Odor - in The Indoor Environment

In The Indoor Environment

The human sense of smell is a primary factor in the sensation of comfort. Olfaction as a sensory system brings awareness of the presence of airborne chemicals. Some inhaled chemicals are volatile compounds that act as a stimulus, triggering unwanted reactions such as nose, eye, and throat irritation. Perception of odor and of irritation is unique to each person, and varies because of physical conditions or memory of past exposures to similar chemicals. A person's specific threshold before an odor becomes a nuisance depends also on the frequency, concentration, and duration of an odor.

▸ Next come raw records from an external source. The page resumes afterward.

(** * LoStack's terminal console ([TerminalModal] in app/static/js/main.js)

    A shallow embedding of the streaming console: the [TerminalModal]
    instance, the parts of the DOM it reads and writes (#modalLog and its
    scroll geometry, the autoscroll checkbox, the pause button, the status
    badge), and the browser around it (EventSource connections, console,
    toasts, page reload).  Every handler is a function [Page -> Page]; the
    event loop is a fold of [step] over a list of events. *)

From Stdlib Require Import String List Bool ZArith Lia Ascii Permutation.
Import ListNotations.

(** Observable effects outside the page state. *)
Inductive Effect :=
| ConsoleLog (msg : string)
| ConsoleError (msg : string)
| ShowToast (toastId : string)
| Alert (msg : string)
| PageReload.

Record Page := mkPage {
  es : option nat;        (* this.es: the live EventSource, by connection id *)
  autoscroll : bool;      (* this.autoscroll *)
  isPaused : bool;        (* this.isPaused *)
  messageBuffer : list string; (* this.messageBuffer *)
  streamEnded : bool;     (* this.streamEnded *)
  reloadOnClose : bool;   (* this.reloadOnClose *)
  log : list string;      (* children of #modalLog, one per appendMessage, by source text *)
  scrollTop : Z;          (* #modalLog.scrollTop *)
  clientHeight : Z;       (* #modalLog.clientHeight *)
  autoscrollChecked : bool; (* #modalAutoscrollToggle.checked *)
  pauseLabel : string;    (* #modalPauseButton.textContent *)
  status : string;        (* #streamStatus.textContent *)
  listeners : nat;        (* how many times setupEventListeners has registered its handlers *)
  next_conn : nat;        (* id of the next EventSource the page creates *)
  live : list nat;        (* EventSource connections open in the browser *)
  closes : list nat;      (* ids passed to EventSource.close(), in call order *)
  effects : list Effect;  (* console, toast, alert and reload effects, in order *)
}.
Lemma derived_amounts_witness :
  registryTruthy (num := float)
  /\ fromRegistry (Some (SAVE10 (num := float)))
  /\ selectedShippingMethod (DEFAULT_SHIPPING (num := float)) "standard"
     = head DEFAULT_SHIPPING
  /\ a_total (scenario2 (num := float))
     = Binary64.round2 (72 + 522 / 100 + 6)%float.
Proof.
  split; [exact registryTruthy_binary64|].
  split; [left; reflexivity|]. split; [reflexivity|].
  exact (proj2 (proj2 (proj2 (proj1
    (derived_amounts (num := float) DEFAULT_ITEMS (Some SAVE10) DEFAULT_SHIPPING
       "standard" (n_dec 725 4)
       {| sm_id := "standard"; sm_label := "Standard";
          sm_description := Some "3-5 business days";
          sm_eta := Some "Arrives in 3-5 days"; sm_cost := n_lit 6 |}
       registryTruthy_binary64 (or_introl eq_refl) eq_refl))))).
Defined.

(** Where the stated formula is right: over the rationals, for a taxable
    base and a shipping cost of whole cents and a tax rate that is not
    negative, rounding once and adding the shipping cost afterwards gives
    the total of the component. *)
Lemma round2_sum_whole_cents (base ship rate : Q) :
  (0 <= base -> 0 <= ship -> 0 <= rate ->
   Exact.wholeCents base -> Exact.wholeCents ship ->
   base * (1 + rate) + ship + 1 < Exact.toFixed_limit ->
   Exact.round2 (base + Exact.round2 (base * rate) + ship)
   == Exact.round2 (base * (1 + rate)) + ship)%Q.
Proof.
  intros Hbase Hship Hrate [nb Hnb] [ns Hns] Hlim.
  set (t := (base * rate)%Q) in *.
  assert (Ht : (0 <= t)%Q) by (apply Qmult_le_0_compat; assumption).
  assert (Hsplit : (base * (1 + rate) == base + t)%Q) by (unfold t; ring).
  assert (Htlim : (t < Exact.toFixed_limit)%Q) by lra.
  pose proof (NumberFacts.cents_bounds t) as [Hlo Hhi].
  assert (HT : (0 <= Exact.cents t)%Z).
  { unfold Exact.cents. change 0%Z with (Qfloor 0). apply Qfloor_resp_le. lra. }
  assert (HTq : (0 <= inject_Z (Exact.cents t))%Q)
    by (change 0%Q with (inject_Z 0); rewrite <- Zle_Qle; exact HT).
  rewrite (NumberFacts.round2_below_limit t Ht Htlim).
  set (T := Exact.cents t) in *.
  assert (Hnb' : (base * 100 == inject_Z nb)%Q) by (rewrite Hnb; field).
  assert (Hns' : (ship * 100 == inject_Z ns)%Q) by (rewrite Hns; field).
  assert (HTdiv : (inject_Z T / 100 == inject_Z T * (1 # 100))%Q) by reflexivity.
  rewrite NumberFacts.round2_whole_cents.
  - rewrite (NumberFacts.round2_below_limit (base * (1 + rate))); [| nra | lra].
    assert (E : Exact.cents (base * (1 + rate)) = (nb + T)%Z).
    { unfold Exact.cents. apply NumberFacts.Qfloor_unique_bounds.
      rewrite inject_Z_plus. split; lra. }
    rewrite E, inject_Z_plus. unfold Qdiv. change (/ 100)%Q with (1 # 100)%Q. lra.
  - lra.
  - lra.
  - exists (nb + T + ns)%Z. rewrite !inject_Z_plus.
    unfold Qdiv. change (/ 100)%Q with (1 # 100)%Q. lra.
Qed.

Lemma stated_total_for_whole_cents
    (cart : list (CartItem Q)) (appliedCoupon : option (Coupon Q))
    (shippingOptions : list (ShippingMethod Q)) (selectedShipping : string)
    (taxRate : Q) :
  let a := amounts cart appliedCoupon shippingOptions selectedShipping taxRate in
  (Exact.wholeCents (a_taxedSubtotal a) -> Exact.wholeCents (a_shippingCost a) ->
   0 <= a_shippingCost a -> 0 <= taxRate ->
   a_taxedSubtotal a * (1 + taxRate) + a_shippingCost a + 1 < Exact.toFixed_limit ->
   a_total a
   == statedTotal (a_subtotal a) (a_discount a) taxRate (a_shippingCost a))%Q.
Proof.
  intros a Hbase Hship Hpos Hrate Hlim.
  apply (round2_sum_whole_cents (a_taxedSubtotal a) (a_shippingCost a) taxRate);
    try assumption.
  apply Q.le_max_r.
Qed.

(** The first, third and fourth end-to-end scenarios, in binary64. *)
Example scenario1_binary64 :
  let a := scenario1 (num := float) in
  a_subtotal a = n_lit 80 /\ a_discount a = n_lit 0
  /\ a_tax a = n_dec 580 2 /\ a_total a = n_dec 9180 2.
Proof. repeat split. Qed.

Example scenario3_binary64 :
  let a := scenario3 (num := float) in
  a_shippingCost a = n_lit 0 /\ a_discount a = n_lit 0
  /\ a_tax a = n_round2 (n_mul (a_subtotal a) (n_dec 725 4)).
Proof. repeat split. Qed.

Example scenario4 :
  let result := updateQty (num := float) "sku-2" 99 DEFAULT_ITEMS in
  fst result = DEFAULT_ITEMS /\ rejected (snd result) = true.
Proof. repeat split. Qed.

(** In the socks scenario the total the component shows and the total of
    the stated formula are one cent apart, in both arithmetics. *)
Lemma stated_total_off_by_a_cent :
  let a := socksScenario (num := Q) in
  let b := socksScenario (num := float) in
  ((a_total a == 14047 # 100)%Q
   /\ (statedTotal (a_subtotal a) (a_discount a) (n_dec 725 4) (a_shippingCost a)
       == 14046 # 100)%Q)
  /\ (a_total b = n_dec 14047 2
      /\ statedTotal (a_subtotal b) (a_discount b) (n_dec 725 4) (a_shippingCost b)
         = n_dec 14046 2).
Proof. repeat split; vm_compute; reflexivity. Qed.

(** C2, refuted as stated: with five pairs of socks at 29.5, coupon
    WELCOME15, standard shipping and tax rate 0.0725 the total differs from
    round2(max(subtotal - discount, 0) * (1 + taxRate)) + shippingCost,
    over the rationals and in binary64. *)
Lemma stated_total_fails :
  let a := socksScenario (num := Q) in
  let b := socksScenario (num := float) in
  ~ (a_total a
     == statedTotal (a_subtotal a) (a_discount a) (n_dec 725 4) (a_shippingCost a))%Q
  /\ PrimFloat.eqb (a_total b)
       (statedTotal (a_subtotal b) (a_discount b) (n_dec 725 4) (a_shippingCost b))
     = false.
Proof.
  split.
  - vm_compute. discriminate.
  - vm_compute. reflexivity.
Qed.

(** C2, amended. For every cart, tax rate, applied coupon and selected
    shipping method, in either arithmetic: the total is round2 of the sum
    of the taxable base max(subtotal - discount, 0), the tax already
    rounded to two decimals, and the shipping cost, where the shipping
    cost is 0 under a shipping coupon and the cost of the selected method
    otherwise. *)
Theorem total_rounds_the_sum {num : Type} `{JsNumber num}
    (cart : list (CartItem num)) (appliedCoupon : option (Coupon num))
    (shippingOptions : list (ShippingMethod num)) (selectedShipping : string)
    (taxRate : num) (method : ShippingMethod num)
    (Hmethod : selectedShippingMethod shippingOptions selectedShipping = Some method) :
  let a := amounts cart appliedCoupon shippingOptions selectedShipping taxRate in
  let base := n_max (n_sub (a_subtotal a) (a_discount a)) (n_lit 0) in
  let shipping := if hasShippingType appliedCoupon then n_lit 0 else sm_cost method in
  a_total a = n_round2 (n_add (n_add base (n_round2 (n_mul base taxRate))) shipping).
Proof.
  intros a base shipping. subst a base shipping. simpl.
  rewrite (shippingCost_rule _ _ _ _ Hmethod). reflexivity.
Qed.

Lemma total_rounds_the_sum_witness :
  selectedShippingMethod (DEFAULT_SHIPPING (num := float)) "express"
  = DEFAULT_SHIPPING !! 1%nat
  /\ a_total (amounts [socks] (Some FREESHIP) DEFAULT_SHIPPING "express" (n_dec 725 4))
     = n_round2 (n_add (n_add (n_dec 1475 1) (n_round2 (n_mul (n_dec 1475 1) (n_dec 725 4))))
                       (n_lit 0)).
Proof.
  split; [reflexivity|].
  exact (total_rounds_the_sum (num := float) [socks] (Some FREESHIP) DEFAULT_SHIPPING
           "express" (n_dec 725 4)
           {| sm_id := "express"; sm_label := "Express";
              sm_description := Some "1-2 business days";
              sm_eta := Some "Arrives in 1-2 days"; sm_cost := n_lit 18 |}
           eq_refl).
Defined.

(** *** The discount against the subtotal *)




(** *** The quantity guard *)

Section Handlers.

Context {num : Type} `{JsNumber num}.

Lemma updateQty_length (id : string) (q : Z) (prev : list (CartItem num)) :
  length (fst (updateQty id q prev)) = length prev.
Proof.
  induction prev as [|it rest IH]; [reflexivity|]. simpl.
  destruct (updateQty id q rest) as [rest' ts']. simpl in IH.
  destruct (negb (ci_id it =? id)%string); [simpl; congruence|].
  destruct (validateQty it q) as [[|] ts]; simpl; congruence.
Qed.

(** Lines with another id are left alone. *)
Lemma updateQty_other (id : string) (q : Z) (prev : list (CartItem num)) (i : nat)
    (it : CartItem num) :
  prev !! i = Some it -> ci_id it <> id ->
  fst (updateQty id q prev) !! i = Some it.
Proof.
  revert i. induction prev as [|x rest IH]; intros i Hi Hid; [discriminate|].
  simpl. destruct (updateQty id q rest) as [rest' ts']. simpl in IH.
  destruct i as [|i]; simpl in Hi.
  - inversion Hi; subst x. apply String.eqb_neq in Hid. rewrite Hid. reflexivity.
  - destruct (negb (ci_id x =? id)%string); [exact (IH i Hi Hid)|].
    destruct (validateQty x q) as [[|] ts]; exact (IH i Hi Hid).
Qed.

(** A request above the stock leaves the quantity as it was and raises an
    error toast. *)
Lemma updateQty_over_stock (id : string) (q : Z) (prev : list (CartItem num)) (i : nat)
    (it : CartItem num) :
  prev !! i = Some it -> ci_id it = id -> 1 <= q -> ci_stock it < q ->
  fst (updateQty id q prev) !! i = Some it
  /\ rejected (snd (updateQty id q prev)) = true.
Proof.
  revert i. induction prev as [|x rest IH]; intros i Hi Hid Hq Hs; [discriminate|].
  simpl. destruct (updateQty id q rest) as [rest' ts']. simpl in IH.
  destruct i as [|i]; simpl in Hi.
  - inversion Hi; subst x. apply String.eqb_eq in Hid. rewrite Hid. simpl.
    unfold validateQty.
    destruct (Z.ltb_spec q 1); [lia|]. destruct (Z.gtb_spec q (ci_stock it)); [|lia].
    simpl. split; reflexivity.
  - destruct (IH i Hi Hid Hq Hs) as [IH1 IH2].
    destruct (negb (ci_id x =? id)%string); [split; assumption|].
    destruct (validateQty x q) as [[|] ts]; simpl; split; try assumption;
      unfold rejected in *; rewrite existsb_app, IH2; apply orb_true_r.
Qed.

(** A request between 1 and the stock becomes the quantity. *)
Lemma updateQty_in_range (id : string) (q : Z) (prev : list (CartItem num)) (i : nat)
    (it : CartItem num) :
  prev !! i = Some it -> ci_id it = id -> 1 <= q <= ci_stock it ->
  fst (updateQty id q prev) !! i = Some (setQuantity it q).
Proof.
  revert i. induction prev as [|x rest IH]; intros i Hi Hid Hq; [discriminate|].
  simpl. destruct (updateQty id q rest) as [rest' ts']. simpl in IH.
  destruct i as [|i]; simpl in Hi.
  - inversion Hi; subst x. apply String.eqb_eq in Hid. rewrite Hid. simpl.
    unfold validateQty.
    destruct (Z.ltb_spec q 1); [lia|]. destruct (Z.gtb_spec q (ci_stock it)); [lia|].
    reflexivity.
  - destruct (negb (ci_id x =? id)%string); [exact (IH i Hi Hid Hq)|].
    destruct (validateQty x q) as [[|] ts]; exact (IH i Hi Hid Hq).
Qed.

(** Requests of at least 1 keep every line within [1, stock]. *)
Lemma updateQty_keeps_invariant (id : string) (q : Z) (prev : list (CartItem num)) :
  1 <= q -> Forall lineInvariant prev ->
  Forall lineInvariant (fst (updateQty id q prev)).
Proof.
  intros Hq. induction 1 as [|x rest Hx Hrest IH]; [constructor|].
  simpl. destruct (updateQty id q rest) as [rest' ts']. simpl in IH.
  destruct (negb (ci_id x =? id)%string); [constructor; assumption|].
  unfold validateQty.
  destruct (Z.ltb_spec q 1); [lia|]. destruct (Z.gtb_spec q (ci_stock x)); simpl.
  - constructor; assumption.
  - constructor; [|assumption]. unfold lineInvariant. simpl. lia.
Qed.

(** C3, on the failing input: in the default cart, which satisfies the
    invariant, the request 0 for the tee passes [validateQty] without a
    toast and becomes the quantity; the line is left outside [1, stock]. *)
Theorem quantity_below_one_accepted :
  let prev := DEFAULT_ITEMS (num := num) in
  let result := updateQty "sku-1" 0 prev in
  Forall lineInvariant prev
  /\ map ci_quantity (fst result) = [0; 1]
  /\ snd result = []
  /\ ~ Forall lineInvariant (fst result).
Proof.
  simpl. split; [|split; [reflexivity|split; [reflexivity|]]].
  - repeat constructor; simpl; lia.
  - intros Hall. inversion Hall as [|x l Hx Hl]. unfold lineInvariant in Hx.
    simpl in Hx. lia.
Qed.

(** *** Coupons *)

Lemma findCoupon_some (c : string) (found : Coupon num) :
  findCoupon c = Some found -> In found COUPONS /\ c_code found = c.
Proof.
  intros Hf. apply find_some in Hf. destruct Hf as [Hin Heq].
  split; [exact Hin|]. apply String.eqb_eq. exact Heq.
Qed.

(** C7, amended. The submitted code is trimmed and uppercased and looked
    up in the registry. An empty normalised code changes nothing and
    raises no toast; a non-empty one that matches no entry leaves the
    applied coupon unchanged and signals a rejection (so does "NOPE");
    a match replaces the applied coupon, whatever it was, by the entry of
    the registry that carries the code. *)
Theorem applyCoupon_outcome (couponInput : string) (appliedCoupon : option (Coupon num)) :
  let code := normalized couponInput in
  let result := applyCoupon couponInput appliedCoupon in
  match findCoupon code with
  | Some found =>
      fst result = Some found /\ In found COUPONS /\ c_code found = code
      /\ rejected (snd result) = false
  | None =>
      fst result = appliedCoupon
      /\ rejected (snd result) = JsString.truthy code
      /\ (code = "" -> snd result = [])
  end
  /\ fst (applyCoupon "NOPE" appliedCoupon) = appliedCoupon
  /\ rejected (snd (applyCoupon "NOPE" appliedCoupon)) = true.
Proof.
  intros code result. split; [|split; reflexivity].
  subst result. unfold applyCoupon. fold (normalized couponInput). fold code.
  destruct code as [|ch rest] eqn:Hcode.
  - simpl. repeat split.
  - simpl JsString.truthy. simpl negb. cbv iota.
    destruct (findCoupon (String ch rest)) as [found|] eqn:Hfind.
    + destruct (findCoupon_some _ _ Hfind) as [Hin Hc]. simpl. repeat split; assumption.
    + simpl. repeat split. discriminate.
Qed.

The perception of irritation from odor sensation is hard to investigate because exposure to a volatile chemical elicits a different response based on sensory and physiological signals, and interpretation of these signals influenced by experience, expectations, personality or situational factors. Volatile organic compounds (VOCs) may have higher concentrations in confined indoor environments due to restricted infiltration of fresh air, as compared to the outdoor environment; leading to greater potential for toxic health exposures from a variety of chemical compounds. Health effects of odor are traced to the sensation of an odor or the odorant itself. Health effects and symptoms vary, including eye, nose, or throat irritation, cough, chest tightness, drowsiness, and mood change; all of which decrease as an odor ceases. Odors may also trigger illnesses such as asthma, depression, stress induced illness, or hypersensitivity. Ability to perform tasks may decrease, and other social/behavioral changes may occur.

Occupants should expect remediation from disturbing and unexpected odors that disturb concentration, diminish productivity, evoke symptoms, and generally increase the dislike for a particular environment. It is important to set occupational exposure limits (OELs) to ensure the health and safety or workers as well as comfort, because exposure to chemicals can elicit physiological and biochemical changes in the upper respiratory system. Standards are hard to set when exposures are not reported and can also be hard to measure. Work force populations vary in levels of discomfort from odors because of exposure history or habituation, and they may not realize possible risks of exposure to chemicals that produce specific odors.